Krugman has argued repeatedly that the economists who supported non-Keynesian policies were simply dishonest. But maybe some of them got it wrong because they made a mistake. It is hardly a radical claim to say that one's starting point
can increase the likelihood of making mistakes. And it is not just a matter of making mistakes. Argumentative power derives from the underlying assumptions as well. For example, in a comment on one of my earlier posts, Professor Dorf suggested as an example the debate over the minimum wage, where it is possible to start from orthodox foundations and make enough correct analytical moves to "get it right," but by giving ground up front, the likelihood of losing the debate increases. This obviously carries over to the debate over providing extended unemployment benefits, but with even more powerful macroeconomic consequences.
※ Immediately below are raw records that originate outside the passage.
(** * ChibiOS/RT debug support: [os/rt/include/chdebug.h]

    A shallow embedding of the header: its constants, its build-time
    settings and their defaults, the trace record with its bit fields,
    and the macros it defines (lock tracking, the elided state-checker
    and trace entry points, [chDbgCheck] and [chDbgAssert]).

    The header is preprocessor code.  A build is a value of [chconf]
    (what [chconf.h] supplies); every [#if] of the header becomes an
    [if] on that value, in the order of the header. *)

From Stdlib Require Import ZArith Lia Bool String List.
From coqutil Require Import Z.bitblast.
Import ListNotations.
Local Open Scope Z_scope.

(* ===================================================================== *)
(** * Module constants *)
(* ===================================================================== *)

(** Trace record types. *)
Definition CH_TRACE_TYPE_UNUSED    : Z := 0.
Definition CH_TRACE_TYPE_SWITCH    : Z := 1.
Definition CH_TRACE_TYPE_ISR_ENTER : Z := 2.
Definition CH_TRACE_TYPE_ISR_LEAVE : Z := 3.

(** Events to trace. *)
Definition CH_DBG_TRACE_MASK_NONE   : Z := 0.
Definition CH_DBG_TRACE_MASK_SWITCH : Z := 1.
Definition CH_DBG_TRACE_MASK_ISR    : Z := 2.
Definition CH_DBG_TRACE_MASK_ALL    : Z :=
  Z.lor CH_DBG_TRACE_MASK_SWITCH CH_DBG_TRACE_MASK_ISR.

(** The four record types, in the order of the header. *)
Definition trace_types : list Z :=
  [CH_TRACE_TYPE_UNUSED; CH_TRACE_TYPE_SWITCH;
   CH_TRACE_TYPE_ISR_ENTER; CH_TRACE_TYPE_ISR_LEAVE].

(* ===================================================================== *)
(** * Module pre-compile time settings *)
(* ===================================================================== *)

(** What the integrator's [chconf.h] hands to the header.  The three
    switches are always defined there; the four settings guarded by
    [#if !defined(...)] may be left out ([None]).  Values are the
    integers the preprocessor computes with; [Z.land] is its [&]. *)
Record chconf : Type := {
  CH_DBG_SYSTEM_STATE_CHECK     : Z;
  CH_DBG_ENABLE_CHECKS          : Z;
  CH_DBG_ENABLE_ASSERTS         : Z;
  user_CH_DBG_TRACE_MASK        : option Z;
  user_CH_DBG_TRACE_BUFFER_SIZE : option Z;
  user_CH_DBG_STACK_FILL_VALUE  : option Z;
  user_CH_DBG_THREAD_FILL_VALUE : option Z
}.

(** [#if !defined(X)  #define X d  #endif] *)
Definition ifndef (user : option Z) (d : Z) : Z :=
  match user with
  | Some v => v
  | None => d
  end.

Definition CH_DBG_TRACE_MASK (cfg : chconf) : Z :=
  ifndef (user_CH_DBG_TRACE_MASK cfg) CH_DBG_TRACE_MASK_ALL.

Definition CH_DBG_TRACE_BUFFER_SIZE (cfg : chconf) : Z :=
  ifndef (user_CH_DBG_TRACE_BUFFER_SIZE cfg) 128.

Definition CH_DBG_STACK_FILL_VALUE (cfg : chconf) : Z :=
  ifndef (user_CH_DBG_STACK_FILL_VALUE cfg) 0x55.

Definition CH_DBG_THREAD_FILL_VALUE (cfg : chconf) : Z :=
  ifndef (user_CH_DBG_THREAD_FILL_VALUE cfg) 0xFF.

(** [#if (CH_DBG_TRACE_MASK != CH_DBG_TRACE_MASK_NONE)]: the guard of the
    trace structures and of [_dbg_trace_init]. *)
Definition trace_structures_present (cfg : chconf) : bool :=
  negb (CH_DBG_TRACE_MASK cfg =? CH_DBG_TRACE_MASK_NONE).

(* ===================================================================== *)
(** * Module data structures and types *)
(* ===================================================================== *)

(** ** Bit fields of one [uint32_t] storage unit

    [uint32_t f : w] placed [off] bits above the least significant bit.
    Reading yields the [w] bits as an unsigned value; assigning converts
    the value to the field's width (modulo [2 ^ w]) and leaves the other
    bits of the unit alone. *)
Definition bf_get (off w unit_ : Z) : Z :=
  Z.land (Z.shiftr unit_ off) (Z.ones w).

Definition bf_set (off w unit_ v : Z) : Z :=
  Z.lor (Z.land unit_ (Z.lnot (Z.shiftl (Z.ones w) off)))
        (Z.shiftl (Z.land v (Z.ones w)) off).

(** Widths as declared: [type:3], [state:5], [rtstamp:24]. *)
Definition type_width    : Z := 3.
Definition state_width   : Z := 5.
Definition rtstamp_width : Z := 24.

(** Offsets: the fields are allocated in declaration order from the least
    significant bit of the unit (the allocation order of the little-endian
    ABIs the kernel is built for; the order is the compiler's choice, the
    widths are the header's). *)
Definition type_off    : Z := 0.
Definition state_off   : Z := type_off + type_width.
Definition rtstamp_off : Z := state_off + state_width.

(** The payload union: [u.sw] for a context switch ([ntp], [wtobjp]),
    [u.isr] for an ISR enter or leave ([name]).  Pointers are kept as
    addresses, the ISR name as the string it points to. *)
Inductive trace_payload : Type :=
| u_sw  (ntp : Z) (wtobjp : Z)
| u_isr (name : string).

(** [ch_trace_event_t].  [bits] is the storage unit shared by the three
    bit fields, [time] the [systime_t] stamp. *)
Record ch_trace_event_t : Type := {
  bits : Z;
  time : Z;
  u    : trace_payload
}.

Definition ev_type    (e : ch_trace_event_t) : Z := bf_get type_off type_width (bits e).
Definition ev_state   (e : ch_trace_event_t) : Z := bf_get state_off state_width (bits e).
Definition ev_rtstamp (e : ch_trace_event_t) : Z := bf_get rtstamp_off rtstamp_width (bits e).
And this is where the Cambridge Controversies come back into the story. As I described last week, one of the policy take-aways of that debate is that there is no theoretical connection between interest rates and business investment (and ultimately GDP). The models that Krugman describes as "harmlessly simplified" generally assume, contra reality, that reducing interest rates increases businesses' desire to own "capital." If we use the orthodox models, we then are more likely to rely on monetary policy to reduce interest rates; and we are more likely to worry about crowding out of investment from expansionary fiscal policy.
Now, it turns out that the orthodox models can "get it right" in the sense that interest rate cuts can expand the housing sector, which expands the economy, which then feeds back and expands business investment. So what's the harm? The harm is that, when one listens to policy discussions among orthodox economists, they talk as if the interest rate cuts directly raise business investment and productivity. But if the effect is indirect, and if some of the expansionary effect is through the increased production of single-family homes rather than productive capital, then the policy prescription is much more of a mixed bag thatn we generally acknowledge.
Again, this does not mean that one cannot get to the right answer by being careful enough and honest enough. I admire Krugman's work greatly, in large part because he takes textbook Keynesianism and gets the policy analysis right almost all of the time. But the suggestion that the concern about the Cambridge Controversies, or other things that the heterodox care about, is somehow an annoying side show is simply not defensible.